EXERCISE DESCRIPTION> All of the records below should be output exactly.

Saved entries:
++++++++++++++++++++

(** ** Broadcasts along the tree

    The tree has no bounds: at the border of the mesh it goes on around the other side. *)
Section tree.
Context {Q : Type} `{QueueLaws Q} (g : config).
Implicit Types s : NetworkModelEMeshHopByHop.t Q.
Lemma addHops_spec s core hops time len r : mesh_inv g s → core_ok g core → m_fake_node (mesh s) core = false →
  Forall (λ x, is_link x.1.1 ∨ x.1.1 = SELF) hops →
  wps never (addHops core hops time len r) s (λ l s', Forall2 (λ x h, final_dest h = x.1.2 ∧ next_dest h = x.2) hops l ∧ mesh_keeps g s s').
Proof.
  revert s. induction hops as [|[[d f] n] hops IH]; intros s Hs Hc Hf Hd; cbn [addHops]; [by wstep|]. apply Forall_cons in Hd as [Hd Hds]. cbn in Hd.
  wstep. apply (wps_mono _ _ _ (λ x s', final_dest x.1 = f ∧ next_dest x.1 = n ∧ mesh_keeps g s s')).
  - destruct Hd as [Hd| ->]; [apply addHop_spec; auto | by apply wps_ret].
  - intros [h e] s1 (H1 & H2 & Hs1 & E1). wstep. eapply wps_mono; [apply IH; [done | done | by rewrite E1 | done]|]. cbv beta.
    intros l s2 (Hl & Hs2 & E2). wstep. split; [by constructor|]. split; [done | congruence].
Qed.
Lemma tree_goes_on m core sender : sane g m → master g m core →
  ∃ d next, (d, NetPacket.BROADCAST, next) ∈ tree_hops m core sender ∧ master g m next.
Proof.
  intros Hm Hc. pose proof Hc as [Hcr _]. pose proof (position_range g m Hm core Hcr) as [Hx Hy]. unfold tree_hops.
  destruct (computePosition m sender) as [sx sy], (computePosition m core) as [cx cy]. cbn in Hx, Hy. pose proof Hm as [].
  assert (Hnext : ∀ y, master g m (computeCoreId m cx y)).
  { intros y. unfold computeCoreId. apply (core_at g m Hm); apply Z.mod_pos_bound; lia. }
  destruct (Z.leb_spec sy cy).
  - exists UP, (computeCoreId m cx (cy + 1)). split; [|done]. set_solver.
  - exists DOWN, (computeCoreId m cx (cy - 1)). split; [|done]. rewrite (proj2 (Z.leb_le cy sy)) by lia. set_solver.
Qed.
Lemma tree_links m core sender : Forall (λ x : OutputDirection * Z * Z, is_link x.1.1 ∨ x.1.1 = SELF) (tree_hops m core sender).
Proof.
  assert (Hif : ∀ (b : bool) l, Forall (λ x : OutputDirection * Z * Z, is_link x.1.1 ∨ x.1.1 = SELF) l →
    Forall (λ x : OutputDirection * Z * Z, is_link x.1.1 ∨ x.1.1 = SELF) (if b then l else [])) by (by intros []).
  unfold tree_hops. destruct (computePosition m sender), (computePosition m core). unfold is_link in *.
  rewrite !Forall_app. split; [apply Hif | split; [apply Hif | apply Hif; rewrite !Forall_app; split; [apply Hif | split; apply Hif]]].
  all: rewrite Forall_singleton; cbn; auto.
Qed.
Definition goes_on (m : params) (l : list Hop) : Prop := ∃ h, h ∈ l ∧ final_dest h = NetPacket.BROADCAST ∧ master g m (next_dest h).
(** With the broadcast tree, every node that gets a copy of a broadcast sends at least one
    further copy to a node of the mesh, the sender of the first one included when a copy gets back
    to it: a broadcast never ends. *)
Theorem broadcast_tree_never_ends s core p : mesh_inv g s → m_broadcast_tree_enabled (mesh s) = true → master g (mesh s) core →
  packet_ok g p → NetPacket.receiver p = NetPacket.BROADCAST →
  wps never (NetworkModelEMeshHopByHop.routePacket core p) s (λ r s',
    goes_on (mesh s) r.1 ∧ content r.2 = content p ∧ mesh_keeps g s s').
Proof.
  intros Hs Htree Hm Hp Hr. pose proof (mesh_sane _ _ Hs) as Hsane. pose proof (sane_total _ _ Hsane).
  assert (Hc : core_ok g core) by (destruct Hm; unfold core_ok; lia).
  pose proof (proj2 (master_not_fake g (mesh s) Hsane core ltac:(apply Hc)) Hm) as Hf.
  unfold NetworkModelEMeshHopByHop.routePacket. wstep. wstep. wstep. unfold id. rewrite (mesh_cfg _ _ Hs).
  apply wps_requester; [done|]. intros r _. wstep. apply wps_length; [done|]. intros len _. wstep.
  eapply wps_mono; [by apply (count_sent_spec g)|]. cbv beta. intros _ s1 [Hs1 E1]. rewrite Hr, Z.eqb_refl, Hf, Htree. wstep. wstep.
  rewrite <- Hr. eapply wps_mono; [apply (sender_injection_spec g); [done | done | by rewrite E1]|]. cbv beta. intros d s2 [Hs2 E2].
  eapply wps_mono; [apply addHops_spec; [done | done | by rewrite E2, E1 |]|].
  - apply tree_links.
  - cbv beta. intros l s3 (Hl & Hs3 & E3). wstep. split_and!; [|done|split; [done | congruence]].
    destruct (tree_goes_on (mesh s) core (NetPacket.sender p) Hsane Hm) as (dir & next & Hin & Hnext).
    apply list_elem_of_lookup in Hin as [i Hi]. destruct (Forall2_lookup_l _ _ _ _ _ Hl Hi) as (h & Hh & Hf1 & Hn1). cbn in Hf1, Hn1.
    exists h. split; [by eapply list_elem_of_lookup_2|]. by rewrite Hf1, Hn1.
Qed.
End tree.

++++++++++++++++++++

ANSWER SPACE>
(** ** Broadcasts along the tree

    The tree has no bounds: at the border of the mesh it goes on around the other side. *)
Section tree.
Context {Q : Type} `{QueueLaws Q} (g : config).
Implicit Types s : NetworkModelEMeshHopByHop.t Q.
Lemma addHops_spec s core hops time len r : mesh_inv g s → core_ok g core → m_fake_node (mesh s) core = false →
  Forall (λ x, is_link x.1.1 ∨ x.1.1 = SELF) hops →
  wps never (addHops core hops time len r) s (λ l s', Forall2 (λ x h, final_dest h = x.1.2 ∧ next_dest h = x.2) hops l ∧ mesh_keeps g s s').
Proof.
  revert s. induction hops as [|[[d f] n] hops IH]; intros s Hs Hc Hf Hd; cbn [addHops]; [by wstep|]. apply Forall_cons in Hd as [Hd Hds]. cbn in Hd.
  wstep. apply (wps_mono _ _ _ (λ x s', final_dest x.1 = f ∧ next_dest x.1 = n ∧ mesh_keeps g s s')).
  - destruct Hd as [Hd| ->]; [apply addHop_spec; auto | by apply wps_ret].
  - intros [h e] s1 (H1 & H2 & Hs1 & E1). wstep. eapply wps_mono; [apply IH; [done | done | by rewrite E1 | done]|]. cbv beta.
    intros l s2 (Hl & Hs2 & E2). wstep. split; [by constructor|]. split; [done | congruence].
Qed.
Lemma tree_goes_on m core sender : sane g m → master g m core →
  ∃ d next, (d, NetPacket.BROADCAST, next) ∈ tree_hops m core sender ∧ master g m next.
Proof.
  intros Hm Hc. pose proof Hc as [Hcr _]. pose proof (position_range g m Hm core Hcr) as [Hx Hy]. unfold tree_hops.
  destruct (computePosition m sender) as [sx sy], (computePosition m core) as [cx cy]. cbn in Hx, Hy. pose proof Hm as [].
  assert (Hnext : ∀ y, master g m (computeCoreId m cx y)).
  { intros y. unfold computeCoreId. apply (core_at g m Hm); apply Z.mod_pos_bound; lia. }
  destruct (Z.leb_spec sy cy).
  - exists UP, (computeCoreId m cx (cy + 1)). split; [|done]. set_solver.
  - exists DOWN, (computeCoreId m cx (cy - 1)). split; [|done]. rewrite (proj2 (Z.leb_le cy sy)) by lia. set_solver.
Qed.
Lemma tree_links m core sender : Forall (λ x : OutputDirection * Z * Z, is_link x.1.1 ∨ x.1.1 = SELF) (tree_hops m core sender).
Proof.
  assert (Hif : ∀ (b : bool) l, Forall (λ x : OutputDirection * Z * Z, is_link x.1.1 ∨ x.1.1 = SELF) l →
    Forall (λ x : OutputDirection * Z * Z, is_link x.1.1 ∨ x.1.1 = SELF) (if b then l else [])) by (by intros []).
  unfold tree_hops. destruct (computePosition m sender), (computePosition m core). unfold is_link in *.
  rewrite !Forall_app. split; [apply Hif | split; [apply Hif | apply Hif; rewrite !Forall_app; split; [apply Hif | split; apply Hif]]].
  all: rewrite Forall_singleton; cbn; auto.
Qed.
Definition goes_on (m : params) (l : list Hop) : Prop := ∃ h, h ∈ l ∧ final_dest h = NetPacket.BROADCAST ∧ master g m (next_dest h).
(** With the broadcast tree, every node that gets a copy of a broadcast sends at least one
    further copy to a node of the mesh, the sender of the first one included when a copy gets back
    to it: a broadcast never ends. *)
Theorem broadcast_tree_never_ends s core p : mesh_inv g s → m_broadcast_tree_enabled (mesh s) = true → master g (mesh s) core →
  packet_ok g p → NetPacket.receiver p = NetPacket.BROADCAST →
  wps never (NetworkModelEMeshHopByHop.routePacket core p) s (λ r s',
    goes_on (mesh s) r.1 ∧ content r.2 = content p ∧ mesh_keeps g s s').
Proof.
  intros Hs Htree Hm Hp Hr. pose proof (mesh_sane _ _ Hs) as Hsane. pose proof (sane_total _ _ Hsane).
  assert (Hc : core_ok g core) by (destruct Hm; unfold core_ok; lia).
  pose proof (proj2 (master_not_fake g (mesh s) Hsane core ltac:(apply Hc)) Hm) as Hf.
  unfold NetworkModelEMeshHopByHop.routePacket. wstep. wstep. wstep. unfold id. rewrite (mesh_cfg _ _ Hs).
  apply wps_requester; [done|]. intros r _. wstep. apply wps_length; [done|]. intros len _. wstep.
  eapply wps_mono; [by apply (count_sent_spec g)|]. cbv beta. intros _ s1 [Hs1 E1]. rewrite Hr, Z.eqb_refl, Hf, Htree. wstep. wstep.
  rewrite <- Hr. eapply wps_mono; [apply (sender_injection_spec g); [done | done | by rewrite E1]|]. cbv beta. intros d s2 [Hs2 E2].
  eapply wps_mono; [apply addHops_spec; [done | done | by rewrite E2, E1 |]|].
  - apply tree_links.
  - cbv beta. intros l s3 (Hl & Hs3 & E3). wstep. split_and!; [|done|split; [done | congruence]].
    destruct (tree_goes_on (mesh s) core (NetPacket.sender p) Hsane Hm) as (dir & next & Hin & Hnext).
    apply list_elem_of_lookup in Hin as [i Hi]. destruct (Forall2_lookup_l _ _ _ _ _ Hl Hi) as (h & Hh & Hf1 & Hn1). cbn in Hf1, Hn1.
    exists h. split; [by eapply list_elem_of_lookup_2|]. by rewrite Hf1, Hn1.
Qed.
End tree.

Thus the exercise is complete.